# Question concerning some of my azureus offspring



## Cutterfly (Apr 9, 2009)

Hi,
Unfortunately during the hot summer my springtail culture has broken down. Therefore I couldn't feed my latest azureus froglets springtails. I fed them drosophila, pea aphids and meadow plankton. All froglets which I fed this way are much thinner than those I fed springtails before. Is there a chance that they get fatter during the next months or will they stay such thin because they missed some neccassary growth spurt? By the way: All of them eat the things I feed them, so they don't suffer from intestinal obstruction.

(I don't have any pics yet, but it's easy to imagine... they look like adult tinctorius would look like if they are underfed ... a typical "V"-shape)

Thx for any reply

p.s.: In this context I'm interested in pictures of azureus or other tinctorius froglets in nature. Some people who have been in Suriname told me that the tinctorius found there have been way thinner than those in our vivs. But I never saw any picture of froglets, just adult ones.

Greets,
CF


----------



## Philsuma (Jul 18, 2006)

I feed all my Tincs and related size froglets small _D. Melanogaster_ exclusively after only 2 days or so of morphing out. Tinc froglets will take springtails but why not start them out with something bigger that you can dust right away?

What superfine dusting vitamins and supplements are you using?

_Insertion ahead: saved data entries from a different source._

(** The hexadecimal digits, as a finite table. *)
Lemma isxdigit_char c :
  bcm_isxdigit c = true -> 0 <= c < 256 ->
  bcm_isspace c = false /\ c <> ch "+" /\ c <> ch "-" /\ is_x c = false /\ 0 < c.
Proof.
  intros Hx Hc.
  assert (Hall : forall z, 0 <= z < 256 ->
    implb (bcm_isxdigit z) (negb (bcm_isspace z) && negb (z =? ch "+")
      && negb (z =? ch "-") && negb (is_x z) && (0 <? z)) = true).
  { apply (forallb_Z_below _ 256). by vm_compute. }
  specialize (Hall c Hc). rewrite Hx in Hall. cbn [implb] in Hall. bool_simpl.
  done.
Qed.

(** Parsing an unsigned digit string in a given base other than 0: an optional
    0x prefix of base 16 cannot arise from digits alone. *)
Lemma bcm_strtoul_digits base ds rest :
  base <> 0 -> ds <> [] -> Forall (is_digit base) ds -> Forall byte_ok ds ->
  is_x (deref rest) = false -> stops base rest ->
  bcm_strtoul (ds ++ rest) base = (wrap32 (horner base 0 ds), rest).
Proof.
  intros Hb Hne Hd Hok Hx Hs. pose proof Hd as Hall. destruct ds as [|c ds]; [done|].
  inversion_clear Hd as [|? ? [Hc ?] Hd']. inversion_clear Hok as [|? ? Hcb Hok'].
  apply isxdigit_char in Hc as (Hsp & Hp & Hm & Hxc & ?); [|done].
  unfold bcm_strtoul. cbn [app skip_space]. rewrite Hsp. unfold strtoul_sign. cbn [deref hd].
  rewrite (proj2 (Z.eqb_neq _ _) Hp), (proj2 (Z.eqb_neq _ _) Hm).
  unfold strtoul_base. rewrite (proj2 (Z.eqb_neq _ _) Hb).
  assert (is_x (at_ (c :: ds ++ rest) 1) = false) as ->.
  { destruct ds as [|d ds]; cbn.
    - destruct rest; [done|exact Hx].
    - inversion_clear Hd' as [|? ? [Hdx ?] ?]. inversion_clear Hok'.
      by apply isxdigit_char in Hdx as (_ & _ & _ & ? & _). }
  rewrite andb_false_r. change (c :: ds ++ rest) with ((c :: ds) ++ rest).
  by rewrite strtoul_digits_spec.
Qed.

(** The value is an unsigned long. *)
Lemma strtoul_digits_range base r cp :
  0 <= r < 2 ^ 32 -> 0 <= (strtoul_digits base r cp).1 < 2 ^ 32.
Proof.
  revert r. induction cp as [|c cp IH]; intros r Hr; cbn [strtoul_digits]; [done|].
  case_test; [apply IH, wrap32_range|done].
Qed.

Lemma bcm_strtoul_range cp base : 0 <= (bcm_strtoul cp base).1 < 2 ^ 32.
Proof.
  unfold bcm_strtoul. destruct (strtoul_sign (skip_space cp)) as [minus cp1].
  destruct (strtoul_base base cp1) as [b cp2].
  pose proof (strtoul_digits_range b 0 cp2) as H. destruct (strtoul_digits b 0 cp2) as [r cp3].
  cbn [fst] in *. destruct minus; [apply wrap32_range|]. apply H. lia.
Qed.

(** * Properties *)

(** [strcmp] is a total order on strings: 0 exactly on equal strings, antisymmetric
    and transitive, with the results -1, 0 and 1 only. *)
Theorem strcmp_total_order a b c :
  is_cstr a -> is_cstr b ->
  (strcmp a b = 0 <-> a = b) /\ strcmp b a = - strcmp a b /\
  (strcmp a b <= 0 -> strcmp b c <= 0 -> strcmp a c <= 0) /\
  (strcmp a b = -1 \/ strcmp a b = 0 \/ strcmp a b = 1).
Proof.
  intros Ha Hb. split; [apply strcmp_eq; auto with mach|].
  split; [apply strcmp_antisym|]. split; [apply strcmp_trans|apply strcmp_range].
Qed.

Lemma strcmp_total_order_witness :
  strcmp (str "abc") (str "abd") = -1 /\ strcmp (str "abd") (str "abc") = 1 /\
  (strcmp (str "abc") (str "abd") = 0 <-> str "abc" = str "abd").
Proof.
  destruct (strcmp_total_order (str "abc") (str "abd") []) as (H & Ha & _).
  - repeat constructor.
  - repeat constructor.
  - split; [reflexivity|]. split; [exact Ha|exact H].
Defined.

(** [findmatch] finds a name in a comma separated list exactly when the name is one
    of the tokens between the commas, never when it is only a prefix or a part of
    one. *)
Theorem findmatch_tokens string name :
  is_cstr string -> is_cstr name ->
  findmatch string name = bool_decide (name ∈ split_on (ch ",") string).
Proof.
  intros Hs Hn. apply eq_true_iff_eq. rewrite bool_decide_eq_true.
  by apply findmatch_spec.
Qed.

Lemma findmatch_tokens_witness :
  findmatch (str "wl0,eth10,eth1") (str "eth1") = true /\
  findmatch (str "wl0,eth10") (str "eth1") = false.
Proof.
  split; rewrite findmatch_tokens by (repeat constructor); by vm_compute.
Defined.

(** [bcmstrstr] returns the first place where the needle occurs and [NULL] when there
    is none; an empty needle is found at the start. *)
Theorem bcmstrstr_first haystack needle :
  match bcmstrstr (Some haystack) (Some needle) with
  | Some r => exists k, r = drop k haystack /\ take (length needle) r = needle /\
                forall j, (j < k)%nat -> take (length needle) (drop j haystack) <> needle
  | None => forall k, take (length needle) (drop k haystack) <> needle
  end.
Proof.
  cbn [bcmstrstr]. pose proof (bcmstrstr_loop_spec
    (Z.to_nat (strlen haystack - strlen needle + 1)) haystack needle) as H.
  destruct (bcmstrstr_loop _ _ _) as [r|].
  - destruct H as (k & _ & H). by exists k.
  - intros k Hk. apply (H k); [|done]. rewrite !strlen_length.
    pose proof (f_equal length Hk) as Hl. rewrite length_take, length_drop in Hl.
    destruct needle as [|x needle]; [|cbn [length] in *; lia].
    exfalso. apply (H 0%nat); [rewrite !strlen_length; cbn [length]; lia|done].
Qed.
(* ===== verification/Format.v ===== *)
(** Formatted output: [vsnprintf] and its helper [__atox] of shared/bcmstdlib.c,
    and the string buffers ([bcm_binit], [bcm_bprintf]), [bcm_ether_ntoa] and
    [bcm_mkiovar] of shared/bcmutils.c built on them.

    A destination buffer is the list of the bytes of the object [buf] points
    into; a write outside it is [None].  The output pointer [optr] and [end] are
    32-bit addresses, and [optr] wraps at 2^32 as it does on the machine. *)

From S2P Require Import Prelude CString.
From Stdlib Require Import ZArith Lia Bool List String Ascii.
From stdpp Require Import base numbers list gmap.

#[local] Open Scope Z_scope.

(** A variadic argument; [VStr None] is a NULL string. *)
Inductive va_arg :=
| VInt (z : Z)
| VStr (s : option bytes).

Definition digits : bytes := str "0123456789ABCDEF".
Definition ldigits : bytes := str "0123456789abcdef".

(** The do-while loop of [__atox]: [buffer], least significant digit first.
    32 iterations are enough for a 32-bit [num] in any radix from 2. *)
Fixpoint atox_digits (fuel : nat) (num radix : Z) (digits : bytes) : bytes :=
  match fuel with
  | O => []
  | S fuel =>
      let d := nth (Z.to_nat (num mod radix)) digits 0 in
      let num := num / radix in
      if num =? 0 then [d] else d :: atox_digits fuel num radix digits
  end.

(** The characters [__atox] stores through [buf]; [None] when the padding runs
    past its 16-byte [buffer]. *)
Definition atox (num radix width : Z) (digits : bytes) : option bytes :=
  let op := atox_digits 32 num radix digits in
  let retval := Z.of_nat (length op) in
  let op := if truthy width && (retval <? width)
            then op ++ repeat (ch "0") (Z.to_nat (width - retval)) else op in
  assert! (length op <=? 16)%nat in Some (rev op).

(** The digit run of a width or a precision, an int that wraps. *)
Fixpoint scan_width (width : Z) (iptr : bytes) : Z * bytes :=
  match iptr with
  | c :: t =>
      if bcm_isdigit c then
        let width := sint32 (width + (c - ch "0")) in
        let width := if bcm_isdigit (deref t) then sint32 (width * 10) else width in
        scan_width width t
      else (width, iptr)
  | [] => (width, [])
  end.

Definition skip_char (c : Z) (iptr : bytes) : bytes :=
  if deref iptr =? c then drop 1 iptr else iptr.

(** The optional precision: [width2] keeps its old value when there is none. *)
Definition scan_precision (width2 : Z) (iptr : bytes) : Z * bytes :=
  if deref iptr =? ch "." then scan_width 0 (drop 1 iptr) else (width2, iptr).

I dust all my FF with some form of vitamin or calcium with every single feeding....especially all froglets.


----------



## Cutterfly (Apr 9, 2009)

Philsuma said:


> I feed all my Tincs and related size froglets small _D. Melanogaster_ exclusively after only 2 days or so of morphing out.


Yep, that's what I actually did. But they are very thin, while those I additionally fed springtails are well-proportioned.
I'm wondering a bit now... If you do feed them just melanogaster and your's get fine mine are such thin for some other reason. 



Philsuma said:


> What superfine dusting vitamins and supplements are you using?


I use Herpetal Amphib (http://www.dendroboard.com/forum/food-feeding/35840-herpetal.html) to dust my melanogaster 2-3 days the week, superfine powdered gammarus, spirulina and krill every other day.
I basically feed melanogaster, sporadically pea aphids and meadow plankton.

Apart from that do you think they still have a chance to get fatter? They are about 3 weeks old now.

Edit: After all I took some pictures. May be I just *think* they are to thin...but all other ones I raised before are much fatter.


























Greets,
CF


----------



## stingfrog (Apr 1, 2007)

Looks fine to me. Just keep feeding it dusted melanos and it will fatten up. Mine all start out on the skinny side. I only put springtails in with them when I first put them into deli cups after morphing then its melanos all the way until they can accept crickets and heidiis. Then they look like the swallowed marbles.


----------



## Philsuma (Jul 18, 2006)

If you want to fatten them.....try FF Larvae.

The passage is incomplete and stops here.